Respondent sued for damages resulting from the killing of his livestock by collision with a train on the O. S. L. Railroad, while operated by appellant as Director General of Railroads. The collision occurred near a siding at Ticeska, in Gooding County, on March 26, 1918. The complaint, as originally framed, stated a cause of action under C. S., sec. 4814, for failure of the appellant to fence the right of way along the railroad. This theory of the case was abandoned, because of inability to show that the road, at that point, passed through or along adjoining, cultivated fields or inclosed lands, as provided by said section. By successive amendments to the complaint, a cause of action was stated under C. S., sec. 4815, for failure to keep and *354maintain a suitable crossing and cattle-guard, at a point where a public highway, or publicly traveled road crossed the railroad. Bespondent’s theory was that a cattle-guard, formerly existing at a point where a publicly traveled road crossed the tracks, had been torn out, that the cattle got on the track at that point, and were run down by the train. Appellant admitted that there had formerly been a cattle-guard there and that it had been torn out, but claimed that there was no public highway or publicly traveled road at that point, and that therefore the railroad was under no obligation to maintain the cattle-guard. Bespondent also stated a second cause of action under C. S., sec. 4818, on the ground that appellant did not cause to be entered, in a book kept at one of its principal stations in Gooding county, within 15 days after the killing of the animals, a description of them as required by that section. Appellant’s defense to this was, first, that the railroad company was not liable for killing the stock, and therefore could not be liable under sec. 4818, and, second, that this cause of action was to recover a penalty, and that no penalty could be recovered against the Director General of Bailroads who took over the road as a representative of the government. Judgment was entered upon a verdict in respondent’s favor, for $400 on the first cause of action, and $800 on the second. From this judgment and an order denying a motion for a new trial, this appeal is taken.

The principal assignments of error are: That the court erred in denying appellant’s motion for a directed verdict as to each of the causes of action, and in refusing to instruct the jury to find for appellant on both causes of action, and also erred in denying the motion for a new trial.

Under the first cause of action the principal point urged by appellant is that there is no evidence tending to show that the cattle were killed because of appellant’s failure to maintain a suitable crossing or cattle-guard, at a point where a public highway or publicly traveled road crossed the railroad.

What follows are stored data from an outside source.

(* ===== verification/VersionedRef.v ===== *)
(** * Versioned references (libsh/brpc/versioned_ref_with_id.h)

    brpc refers to sockets by 64-bit identifiers, a version and a slot of a
    pool, and counts references in a word that packs the version and a 32-bit
    count.  This file models one slot that any number of threads use at the
    same time.  Every access to [_versioned_ref], [_this_id] or
    [_additional_ref_status] is one step; the steps of all threads interleave
    in one total order.  A thread has a program counter and the number of
    smart pointers it holds.

    The pool (butil/resource_pool.h) gives out a slot that is not in use and
    takes it back; [vo_life] records who has the slot.  The callbacks
    [OnFailed], [BeforeRecycled] and [BeforeAdditionalRefReleased] do not touch
    the counters; [OnCreated] succeeds or fails as the environment chooses.
    [Revive], which the health check of sockets calls, is modelled run alone
    and is not among the interleaved calls. *)

From Stdlib Require Import ZArith Lia.
From stdpp Require Import base list numbers.
From S2P Require Import Prelude Numerics BoundedQueue.

Open Scope Z_scope.

(** ** Packing *)

Definition uint32 (z : Z) : Z := cast Numerics.uint32 z.

Definition MakeVRefId (version slot : Z) : Z :=
  Z.lor (u64 (Z.shiftl version 32)) slot.
Definition SlotOfVRefId (vref_id : Z) : Z := Z.land vref_id 4294967295.
Definition VersionOfVRefId (vref_id : Z) : Z := uint32 (Z.shiftr vref_id 32).
Definition VersionOfVRef (vref : Z) : Z := uint32 (Z.shiftr vref 32).
Definition NRefOfVRef (vref : Z) : Z := cast int32 (Z.land vref 4294967295).
Definition MakeVRef (version nref : Z) : Z :=
  Z.lor (u64 (Z.shiftl version 32)) (uint32 nref).

(** ** The object *)

Inductive AdditionalRefStatus : Type :=
| ADDITIONAL_REF_USING
| ADDITIONAL_REF_REVIVING
| ADDITIONAL_REF_RECYCLED.

#[export] Instance AdditionalRefStatus_eq_dec : EqDecision AdditionalRefStatus.
Proof. solve_decision. Defined.

(** Who has the slot: the pool, thread [i] that creates the object, thread [i]
    that has created it and is in [OnCreated], its users, or thread [i] that
    returns it to the pool. *)
Inductive life : Type :=
| LFree
| LCreating (i : nat)
| LFresh (i : nat)
| LLive
| LRecycling (i : nat).

#[export] Instance life_eq_dec : EqDecision life.
Proof. solve_decision. Defined.

Record vobj : Type := mkObj {
  vo_versioned_ref : Z;
  vo_this_id : Z;
  vo_status : AdditionalRefStatus;
  vo_life : life;
  vo_issued : list Z        (** identifiers that [Create] has returned *)
}.

Definition VersionedRefWithId_ctor : vobj := mkObj 0 0 ADDITIONAL_REF_USING LFree [].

If this point is well taken, the judgment on *355this cause of action must be reversed, because no other acts of negligence are pleaded, and the cause of action is solely one to recover damages caused by violation of the statutory duty imposed by sec. 4815. That section makes it the duty of appellant to maintain a cattle-guard only where the railroad crosses a public highway or publicly traveled road. Nor is it sufficient to prove that appellant did not maintain such a cattle-guard. In addition to that, it must be shown that because of such failure the cattle got on the track. There is an entire absence of any evidence showing that the cattle got on the track because of a lack of a cattle-guard at any such point. The evidence shows that there were two cattle guards, one at the east end of the siding and the other at the west end of the siding, that the one at the east end of the siding had been torn out, and that the cattle got on the track at that point. This is shown by evidence of tracks, blood and pieces of hair and hide at that point. The evidence shows that the only publicly • traveled road anywhere in the vicinity, is between these two cattle-guards, 1,000 feet or more from the point where the cattle-guard had been tom out and where the cattle got on the track. This is shown by the testimony of respondent himself, by the map introduced in evidence by respondent as plaintiff’s exhibit “A,” and by the testimony of all witnesses who were interrogated in regard to the matter. Upon the trial, in an attempt to make the pleading conform to the proof, respondent made the following amendment to his complaint:

“That prior to the month of September, 1917, the defendant, the Oregon Short Line Railroad Company, had erected and maintained a lawful fence along each side of its right of way, immediately east of and down to the east end of the switch, at the blind siding known as Ticeska, and had erected, installed, and maintained across the said railroad at that point, a standard cattle-guard and cross-fence to prevent cattle from getting upon said railroad, and had also installed at the west end of such switch, a *356standard cattle-guard and fence to prevent cattle from getting upon said railroad, that across the tracks of the said Oregon Short Line right of way, about midway between the two cattle-guards, was located a wagon crossing, but that the entire length of said yards, was on said day, and ever since the construction, of said road, had been used a® a road, highway and crossing for cattle, sheep and other livestock, and that such gap and opening so left was the used, recognized and established trail and road, for cattle and other livestock to pass from the range on the north side of said track to water and back to'said range.”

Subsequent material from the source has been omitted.